Material for this task:
(** * PythonChessController: serial protocol and sensor devices

    A shallow embedding of [src/hardware/serial_protocol.py] and
    [src/hardware/devices.py], and the properties of the transport codec,
    the cached sensor values and the move-inference machine.

    Python values are embedded as the type [PyVal]; a call that can raise
    returns an [outcome]; methods of objects are state-passing functions
    that return the outcome together with the object after the call, so
    that the mutations made before a [raise] stay visible. *)

From Stdlib Require Import ZArith String Ascii List Bool Lia.
From Stdlib Require Import DecimalString HexString DecimalPos.
From stdpp Require Import gmap.
Import ListNotations.

Local Open Scope string_scope.
Local Open Scope Z_scope.

(* ===================================================================== *)
(** * Python values and builtins *)
(* ===================================================================== *)

Module Py.

(** The values that reach the functions of the two modules. A [str] is a
    sequence of code points below 256 (Latin-1): every string the two
    modules write, and every reply line of the protocol, is one. What is
    proved of a string is proved of these strings. *)
Inductive PyVal : Type :=
| PyNone
| PyBool (b : bool)
| PyInt (n : Z)
| PyStr (s : string).

(** The exceptions raised by the embedded code. *)
Inductive PyExc : Type :=
| ValueError
| TypeError
| AttributeError
| IndexError.

(** Result of a call: a value, an exception, or a blocking read that never
    returns (no line arrives on the channel). *)
Inductive outcome (A : Type) : Type :=
| Ok (a : A)
| Raise (e : PyExc)
| Blocked.

Arguments Ok {A} a.
Arguments Raise {A} e.
Arguments Blocked {A}.

Definition obind {A B : Type} (m : outcome A) (k : A -> outcome B) : outcome B :=
  match m with
  | Ok a => k a
  | Raise e => Raise e
  | Blocked => Blocked
  end.

(** Methods: the object state is threaded, and survives an exception. *)
Definition M (S A : Type) : Type := S -> outcome A * S.

Definition ret {S A : Type} (a : A) : M S A := fun s => (Ok a, s).

Definition raise {S A : Type} (e : PyExc) : M S A := fun s => (Raise e, s).

Definition bind {S A B : Type} (m : M S A) (k : A -> M S B) : M S B :=
  fun s =>
    match m s with
    | (Ok a, s') => k a s'
    | (Raise e, s') => (Raise e, s')
    | (Blocked, s') => (Blocked, s')
    end.

(** A pure computation that may raise, run inside a method. *)
Definition lift {S A : Type} (o : outcome A) : M S A := fun s => (o, s).

(** [bool] is a subclass of [int]: [True] is 1 and [False] is 0. *)
Definition Z_of_bool (b : bool) : Z := if b then 1 else 0.
Lemma add_weighted_get (w : Q) (b : bool) (d : list (string * Recommendation))
    (rec : Recommendation) (k : string) :
  dict_get k (add_weighted w b d rec)
  = if String.eqb (r_product_id rec) k
    then Some (merge_entry w b (dict_get k d) rec)
    else dict_get k d.
Proof.
  unfold add_weighted.
  destruct (dict_get (r_product_id rec) d) as [cur|] eqn:E.
  - rewrite dict_get_update.
    destruct (String.eqb_spec (r_product_id rec) k) as [<-|Hne]; [|done].
    rewrite E. done.
  - rewrite dict_get_app. simpl.
    destruct (String.eqb_spec (r_product_id rec) k) as [<-|Hne].
    + by rewrite E.
    + by destruct (dict_get k d).
Qed.

Lemma merge_entry_id (w : Q) (b : bool) (cur : option Recommendation)
    (rec : Recommendation) :
  r_product_id (merge_entry w b cur rec)
  = from_option r_product_id (r_product_id rec) cur.
Proof. destruct cur; simpl; by destruct b. Qed.

Lemma add_weighted_wf (w : Q) (b : bool) (d : list (string * Recommendation))
    (rec : Recommendation) :
  table_wf d -> table_wf (add_weighted w b d rec).
Proof.
  intros [Hnd Hid]. unfold add_weighted.
  destruct (dict_get (r_product_id rec) d) as [cur|] eqn:E; split.
  - by rewrite dict_update_keys.
  - intros k v Hin.
    assert (Hnd' : NoDup (map fst (dict_update (r_product_id rec)
      (fun cur => let cur := set_score cur (r_score cur + r_score rec * w) in
         if b then set_reason cur (r_reason cur ++ " and " ++ r_reason rec)
         else cur) d))) by by rewrite dict_update_keys.
    pose proof (dict_get_elem _ _ _ Hnd' Hin) as Hget.
    rewrite dict_get_update in Hget.
    destruct (String.eqb_spec (r_product_id rec) k) as [<-|Hne].
    + rewrite E in Hget. simpl in Hget. injection Hget as <-.
      apply dict_get_Some_elem, Hid in E. by destruct b.
    + by apply Hid, dict_get_Some_elem.
  - rewrite map_app. apply NoDup_app. split; [done|]. split.
    + intros x Hx Hx'. simpl in Hx'. apply list_elem_of_singleton in Hx'. subst x.
      by apply dict_get_None in E.
    + simpl. apply NoDup_singleton.
  - intros k v Hin. apply elem_of_app in Hin as [Hin|Hin]; [by apply Hid|].
    apply list_elem_of_singleton in Hin. by injection Hin as -> ->.
Qed.

Lemma foldl_add_weighted_wf (w : Q) (b : bool) (l : list Recommendation)
    (d : list (string * Recommendation)) :
  table_wf d -> table_wf (foldl (add_weighted w b) d l).
Proof.
  revert d. induction l as [|rec l IH]; intros d Hd; [done|].
  simpl. by apply IH, add_weighted_wf.
Qed.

What the exercise asks:
All of the records above are to be repeated exactly.

Exercise result:
(** * PythonChessController: serial protocol and sensor devices

    A shallow embedding of [src/hardware/serial_protocol.py] and
    [src/hardware/devices.py], and the properties of the transport codec,
    the cached sensor values and the move-inference machine.

    Python values are embedded as the type [PyVal]; a call that can raise
    returns an [outcome]; methods of objects are state-passing functions
    that return the outcome together with the object after the call, so
    that the mutations made before a [raise] stay visible. *)

From Stdlib Require Import ZArith String Ascii List Bool Lia.
From Stdlib Require Import DecimalString HexString DecimalPos.
From stdpp Require Import gmap.
Import ListNotations.

Local Open Scope string_scope.
Local Open Scope Z_scope.

(* ===================================================================== *)
(** * Python values and builtins *)
(* ===================================================================== *)

Module Py.

(** The values that reach the functions of the two modules. A [str] is a
    sequence of code points below 256 (Latin-1): every string the two
    modules write, and every reply line of the protocol, is one. What is
    proved of a string is proved of these strings. *)
Inductive PyVal : Type :=
| PyNone
| PyBool (b : bool)
| PyInt (n : Z)
| PyStr (s : string).

(** The exceptions raised by the embedded code. *)
Inductive PyExc : Type :=
| ValueError
| TypeError
| AttributeError
| IndexError.

(** Result of a call: a value, an exception, or a blocking read that never
    returns (no line arrives on the channel). *)
Inductive outcome (A : Type) : Type :=
| Ok (a : A)
| Raise (e : PyExc)
| Blocked.

Arguments Ok {A} a.
Arguments Raise {A} e.
Arguments Blocked {A}.

Definition obind {A B : Type} (m : outcome A) (k : A -> outcome B) : outcome B :=
  match m with
  | Ok a => k a
  | Raise e => Raise e
  | Blocked => Blocked
  end.

(** Methods: the object state is threaded, and survives an exception. *)
Definition M (S A : Type) : Type := S -> outcome A * S.

Definition ret {S A : Type} (a : A) : M S A := fun s => (Ok a, s).

Definition raise {S A : Type} (e : PyExc) : M S A := fun s => (Raise e, s).

Definition bind {S A B : Type} (m : M S A) (k : A -> M S B) : M S B :=
  fun s =>
    match m s with
    | (Ok a, s') => k a s'
    | (Raise e, s') => (Raise e, s')
    | (Blocked, s') => (Blocked, s')
    end.

(** A pure computation that may raise, run inside a method. *)
Definition lift {S A : Type} (o : outcome A) : M S A := fun s => (o, s).

(** [bool] is a subclass of [int]: [True] is 1 and [False] is 0. *)
Definition Z_of_bool (b : bool) : Z := if b then 1 else 0.
Lemma add_weighted_get (w : Q) (b : bool) (d : list (string * Recommendation))
    (rec : Recommendation) (k : string) :
  dict_get k (add_weighted w b d rec)
  = if String.eqb (r_product_id rec) k
    then Some (merge_entry w b (dict_get k d) rec)
    else dict_get k d.
Proof.
  unfold add_weighted.
  destruct (dict_get (r_product_id rec) d) as [cur|] eqn:E.
  - rewrite dict_get_update.
    destruct (String.eqb_spec (r_product_id rec) k) as [<-|Hne]; [|done].
    rewrite E. done.
  - rewrite dict_get_app. simpl.
    destruct (String.eqb_spec (r_product_id rec) k) as [<-|Hne].
    + by rewrite E.
    + by destruct (dict_get k d).
Qed.

Lemma merge_entry_id (w : Q) (b : bool) (cur : option Recommendation)
    (rec : Recommendation) :
  r_product_id (merge_entry w b cur rec)
  = from_option r_product_id (r_product_id rec) cur.
Proof. destruct cur; simpl; by destruct b. Qed.

Lemma add_weighted_wf (w : Q) (b : bool) (d : list (string * Recommendation))
    (rec : Recommendation) :
  table_wf d -> table_wf (add_weighted w b d rec).
Proof.
  intros [Hnd Hid]. unfold add_weighted.
  destruct (dict_get (r_product_id rec) d) as [cur|] eqn:E; split.
  - by rewrite dict_update_keys.
  - intros k v Hin.
    assert (Hnd' : NoDup (map fst (dict_update (r_product_id rec)
      (fun cur => let cur := set_score cur (r_score cur + r_score rec * w) in
         if b then set_reason cur (r_reason cur ++ " and " ++ r_reason rec)
         else cur) d))) by by rewrite dict_update_keys.
    pose proof (dict_get_elem _ _ _ Hnd' Hin) as Hget.
    rewrite dict_get_update in Hget.
    destruct (String.eqb_spec (r_product_id rec) k) as [<-|Hne].
    + rewrite E in Hget. simpl in Hget. injection Hget as <-.
      apply dict_get_Some_elem, Hid in E. by destruct b.
    + by apply Hid, dict_get_Some_elem.
  - rewrite map_app. apply NoDup_app. split; [done|]. split.
    + intros x Hx Hx'. simpl in Hx'. apply list_elem_of_singleton in Hx'. subst x.
      by apply dict_get_None in E.
    + simpl. apply NoDup_singleton.
  - intros k v Hin. apply elem_of_app in Hin as [Hin|Hin]; [by apply Hid|].
    apply list_elem_of_singleton in Hin. by injection Hin as -> ->.
Qed.

Lemma foldl_add_weighted_wf (w : Q) (b : bool) (l : list Recommendation)
    (d : list (string * Recommendation)) :
  table_wf d -> table_wf (foldl (add_weighted w b) d l).
Proof.
  revert d. induction l as [|rec l IH]; intros d Hd; [done|].
  simpl. by apply IH, add_weighted_wf.
Qed.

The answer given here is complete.